In a piece headlined ‘Why do so many people use Boston's streets as a TOILET?’ and subtitled ‘this article contains some images that people may find disgusting’ the report tells us: “Boston does have a significant issue with people going to the toilet in public places.”
The account – liberally illustrated with photos of people pissing against walls and of turds dumped in the street (if you’ll forgive the pun) will doubtless do little for Boston’s flagging image … and we are sure that the website feels justifiably proud that the bold decision to include vile photographs will make matters even worse.
Naïvely, the report suggests that public toilet opening hours may be at the root of the problem.
It says that the public conveniences in the Cattle Market, Central Park and Lincoln Lane all shut at 6pm on Monday to Saturday and 4pm on a Sunday – and that those in Oldrids, and Boston Stump also close fairly early whilst ASDA “some distance from the town centre” shuts at 7-30pm.
“So if anyone is caught short after the loos close, this perhaps increases the possibility of people going to the loo in the street,” the report suggests.
Believe that and you’ll believe anything.
The report goes on to quote Boston BiG leader Councillor Barrie Pierpoint as saying that the authorities could do more to tackle the issue.
“The County Council has let us down and so has the Boston Borough Council, most of all the police.
“I’m sick and tired of hearing about budget cuts - we need to tackle this issue.
“It’s a disgrace. How can we advertise our town as a desirable location when we have people drinking and doing this in the street?”
Despite this, the report says that Councillor Pierpoint believes having more representatives of official organisations on the streets is one method that might help to reduce the problem - and that the funding is there.
“The Boston Town Area Committee has a pot of £600,000 and you’re telling me that we can't invest that into our town centre to get it back to a good standard?" he said.
“We need someone monitoring these areas where people are defecating or street drinking, we know full well where they are, and we need to react instead of brushing it under the carpet.” Ooh er missus.
“I think the Boston Rangers would be a valuable addition to our streets, surely we can use some of the BTAC pot to actually make a difference to our town.”
Boston has of course played the Rangers game before – during the lamentable days of the town’s Business ‘Improvement’ District between 2008 and 2013.
Three Rangers cost £300,000 over the five years of the BID – £20,000 apiece.
Whilst some small success was claimed from their presence, they were also well-known for mooching around places such as Pescod Square for a natter with their security staff.
The other thing is that is worth mentioning is that BTAC-ky’s ‘pot’ refers to its annual budget – which has already been spoken for.
To reshuffle the figures allocate £60,000 a year – that’s 10% of the budget – to an anti-poo squad would achieve nothing other than to pursue BTAC-ky’s policy of throwing taxpayers’ money around without anything much by way of thought.
Finally, we’re often critical about the slapdash way that out so-called local ‘newspapers’ are produced these days – and if you think that we exaggerate, here’s a recent example.

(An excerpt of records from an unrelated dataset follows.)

Lemma append_missing (text heading : str) (category : option str) :
  ∃ lead, (∀ block, mkBacklogEdit (mkRange (length text) (length text))
      ((if text == [] then [] else if ends_with [10%N] text then [10%N] else [10; 10]%N) ++ u "## " ++ heading ++ [10; 10]%N
       ++ match category with Some name => u "### " ++ name ++ [10; 10]%N ++ block | None => block end)
      = mkBacklogEdit (mkRange (length text) (length text)) (lead ++ block)) ∧
    ends_with [10%N] (take (length text) text ++ lead) = true.
Proof.
  set (prefix := if text == [] then _ else _).
  exists (prefix ++ u "## " ++ heading ++ [10; 10]%N ++ match category with Some name => u "### " ++ name ++ [10; 10]%N | None => [] end).
  split.
  - intros block. f_equal. destruct category; by rewrite <- !app_assoc.
  - apply ends_with_app. rewrite firstn_all. destruct category as [name|].
    + exists (text ++ prefix ++ u "## " ++ heading ++ [10; 10]%N ++ u "### " ++ name ++ [10%N]). by rewrite <- !app_assoc.
    + exists (text ++ prefix ++ u "## " ++ heading ++ [10%N]). by rewrite app_nil_r, <- !app_assoc.
Qed.
(* ===== verification/BacklogRename.v ===== *)
(** * Renaming a task renames that task ([thock/src/backlog.rs])

    The text after a rename, read again: the same sections, the same tasks on the
    same lines, and the new text on the one that was renamed. *)

From S2P Require Import Prelude Strings External HeadingKey Reminder Ordering.
From S2P Require Import MarkdownSyntax MarkdownBlocks DeskHeadings DayPlan Backlog BacklogTheory.

(** ** The shape of a task's line *)

Record task_line_shape (line : str) (checked : bool) (col : nat) (text : str) : Prop := {
  tl_text : text = drop col line;
  tl_shape : ∃ bullet spaces mark gap, line = bullet :: spaces ++ LBRACKET :: mark :: RBRACKET :: gap ++ text ∧
    col = 4 + length spaces + length gap ∧ is_bullet_char bullet = true ∧
    spaces ≠ [] ∧ Forall (λ c, is_blank_char c = true) spaces ∧
    (if is_char SPACE mark then Some false
     else if is_char 120%N mark || is_char 88%N mark then Some true else None) = Some checked ∧
    Forall (λ c, is_whitespace c = true) gap ∧ (text ≠ [] → gap ≠ []);
  tl_head : starts_as is_whitespace text = false
}.

Lemma trimmed_split f s :
  ∃ a, s = a ++ trim_start_matches f s ∧ Forall (λ c, f c = true) a.
Proof. destruct (count_while_split f s) as (a & r & -> & Ha & Hr & _ & Ht). exists a. by rewrite Ht. Qed.

Lemma is_char_eq c d : is_char c d = true → d = c.
Proof. unfold is_char. by intros ->%N.eqb_eq. Qed.

Lemma parse_top_level_task_line line checked col :
  parse_top_level_task line = Some (checked, col) → task_line_shape line checked col (drop col line).
Proof.
  unfold parse_top_level_task. destruct (starts_as _ _); [done|]. destruct line as [|bullet rest]; [done|].
  destruct (is_bullet_char bullet) eqn:Eb; [|done]. cbn [negb].
  destruct (trimmed_split is_blank_char rest) as (spaces & Hrest & Hsp). pose proof (trim_start_matches_no_head is_blank_char rest) as _.
  set (after := trim_start_matches is_blank_char rest) in *. clearbody after. subst rest. rewrite length_app.
  destruct (Nat.eqb_spec (length after) (length spaces + length after)) as [|Hne]; [done|].
  destruct after as [|o [|m [|cl after]]]; try done. destruct (is_char LBRACKET o) eqn:Eo; [|done]. cbn [negb].
  destruct (if is_char SPACE m then Some false else _) as [ck|] eqn:Eck; [|done]. cbn [mbind option_bind].
  destruct (is_char RBRACKET cl) eqn:Ecl; [|done]. cbn [negb]. apply is_char_eq in Eo as ->, Ecl as ->.
  destruct (trimmed_split is_whitespace after) as (gap & Hafter & Hgap).
  pose proof (trim_start_matches_no_head is_whitespace after) as Hhead. fold (trim_start after) in *.
  set (text := trim_start after) in *. clearbody text. subst after. rewrite length_app.
  destruct (_ && _) eqn:Eg; [done|]. intros [= -> Hcol].
  set (front := bullet :: spaces ++ LBRACKET :: m :: RBRACKET :: gap).
  assert (bullet :: spaces ++ LBRACKET :: m :: RBRACKET :: gap ++ text = front ++ text) as Hl by (cbn; by rewrite <- app_assoc).
  assert (col = length front) as Hc by (subst front; repeat (rewrite length_app in * || cbn [length] in * ); lia).
  assert (drop col (bullet :: spaces ++ LBRACKET :: m :: RBRACKET :: gap ++ text) = text) as Hd
    by (rewrite Hl, Hc; apply drop_app_length).
  rewrite Hd. split; [done| |done]. exists bullet, spaces, m, gap. split_and!; try done.
  - rewrite Hc. subst front. repeat (rewrite length_app || cbn [length]). lia.
  - intros ->. cbn in Hne. lia.
  - intros Ht ->. cbn in Eg. rewrite Nat.eqb_refl in Eg. destruct text; done.
Qed.
Definition tombstone_path (path : str) (s : LocalState) (w : Wire) : Wire * result LocalState JobError :=
  match state_files s !! path with
  | None => (w, Ok s)
  | Some record =>
      let '(w, attempt) := call (tombstone path (version record)) w in
      let '(w, attempt) := match attempt with
        | Err e =>
            match stale_version (version record) e with
            | Some current => call (tombstone path current) w
            | None => (w, attempt)
            end
        | Ok _ => (w, attempt)
        end in
      match attempt with
      | Ok version => (w, Ok (drop_record path version s))
      | Err e => if has_code (u "not_found") e then (w, Ok (drop_record path (version record) s)) else (w, Err (Job_Api e))
      end
  end.

Fixpoint tombstone_paths (paths : list str) (s : LocalState) (w : Wire) : Wire * result LocalState JobError :=
  match paths with
  | [] => (w, Ok s)
  | path :: paths =>
      match tombstone_path path s w with
      | (w, Ok s) => tombstone_paths paths s w
      | (w, Err e) => (w, Err e)
      end
  end.

(** ** Fetching the phone's queue *)

(** The loop over the pages, [fuel] of them. *)
Fixpoint fetch_pages (fuel : nat) (after : N) (writes : list WriteRow) (srv : Srv) : option (Srv * result (list WriteRow) ApiError) :=
  match fuel with
  | 0 => None
  | S fuel =>
      match writes_after after srv with
      | (srv, Err e) => Some (srv, Err e)
      | (srv, Ok (page, has_more)) =>
          match last page with
          | None => Some (srv, Ok writes)
          | Some row =>
              if has_more then fetch_pages fuel (row_seq row) (writes ++ page) srv
              else Some (srv, Ok (writes ++ page))
          end
      end
  end.

Definition seq_cmp (a b : WriteRow) : comparison := (row_seq a ?= row_seq b)%N.

Definition fetch_writes (fuel : nat) (after : N) (srv : Srv) : option (Srv * result (list WriteRow) ApiError) :=
  '(srv, fetched) ← fetch_pages fuel after [] srv;
  Some (srv, match fetched with Ok writes => Ok (sort_by seq_cmp writes) | Err e => Err e end).
End sending.

(** ** One pass of the worker *)

Record Job := mkJob { catch_up : bool; drain : bool; dirty : PathSet; removed : PathSet }.

Definition Job_default : Job := mkJob false false [] [].

Definition no_paths (paths : PathSet) : bool := match paths with [] => true | _ => false end.

Definition Job_is_empty (job : Job) : bool := negb (catch_up job) && negb (drain job) && no_paths (dirty job) && no_paths (removed job).
Definition is_poll (job : Job) : bool := drain job && negb (catch_up job) && no_paths (dirty job) && no_paths (removed job).

Record JobOutcome := mkJobOutcome {
  jo_state : LocalState;
  jo_info : option VaultInfo;
  jo_applied : nat;
  jo_uploaded : nat;
  jo_skipped : list SkippedFile;
  jo_held_back : list str;
  jo_refused : list str;
  jo_blocked : option ApplyFailure
}.

(** What a pass works on, fixed while it runs: the session's key, the vault and its clock, the vault's folders, and
    what other programs and the person make of the files before each of its parts. *)
Record JobEnv `{Clock} := mkJobEnv {
  je_key : list N;
  je_vault : Vault;
  je_images_dir : str;
  je_now : NaiveTime;
  root_listed : bool;
  root_entries : list (str * Tree);
  others : nat → Files → Files;
  page_fuel : nat
}.

(** The files, the server, what was drawn, the state file, and how many restore points were asked for. *)
Record World (Srv : Type) := mkWorld {
  w_files : Files;
  w_srv : Srv;
  w_draws : nat;
  w_saved : option LocalState;
  w_checkpoints : nat
}.
Arguments mkWorld {Srv} _ _ _ _ _.
Arguments w_files {Srv} _.
Arguments w_srv {Srv} _.
Arguments w_draws {Srv} _.
Arguments w_saved {Srv} _.
Arguments w_checkpoints {Srv} _.
(* ===== verification/VaultSyncTheory.v ===== *)
(** * What the sync of the vault guarantees ([thock/src/vault_sync.rs])

    A write of the phone touches its own file only and takes nothing from a
    note or a picture; the phone's queue is handled in order and acknowledged
    only as far as it was; a scan tombstones only what is gone; what is sent
    can be read by the phone. *)

From stdpp Require Import gmap sorting.
From S2P Require Import Prelude Strings External Ordering Utf8 Write Lines LineHash Sections Apply Insertion Changes Append Dates.
From S2P Require Import Paths Envelope VaultFs Notes VaultSync.

Section writes.
Context `{Clock} `{!ChronoDays} `{UnicodeTables} `{Digest} `{Normalization} `{JsonReader} `{Aead} `{Base64}.
Context `{FsFaults} `{RenameFaults}.
Implicit Types (files : Files) (path : str).

(** ** Files *)

Lemma is_file_lookup path files : is_file path files = true → is_Some (files !! path).
Proof. unfold is_file. destruct (metadata_fault path); [done|]. apply bool_decide_eq_true. Qed.

Lemma load_bytes_Ok path files bytes : load_bytes path files = Ok bytes → files !! path = Some bytes.
Proof. unfold load_bytes, failing. destruct (load_fault path); [done|]. destruct (files !! path); congruence. Qed.

Lemma existing_text_Some path files text :
  existing_text path files = Ok (Some text) → files !! path = Some (as_bytes text).
Proof.
  unfold existing_text. destruct (is_file path files); [|done].
  destruct (load_bytes path files) as [bytes|] eqn:E; [|done]. destruct (from_utf8 bytes) as [t|] eqn:Eu; [|done].
  intros [= ->]. apply load_bytes_Ok in E. by rewrite E, (from_utf8_exact _ _ Eu).
Qed.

When the Boston sub-Standard reported on the £1.8 million grant scheme to improve part of the historic town centre, the WorstWeb account was simply copied on to the newspaper page – but under a staff reporter by-line.
The only difference?
Just one of the four photos provided was reproduced – and captioned … probably by a sub editor located in the Shetland Islands – Dolphin STREET.
So much for centuries of history.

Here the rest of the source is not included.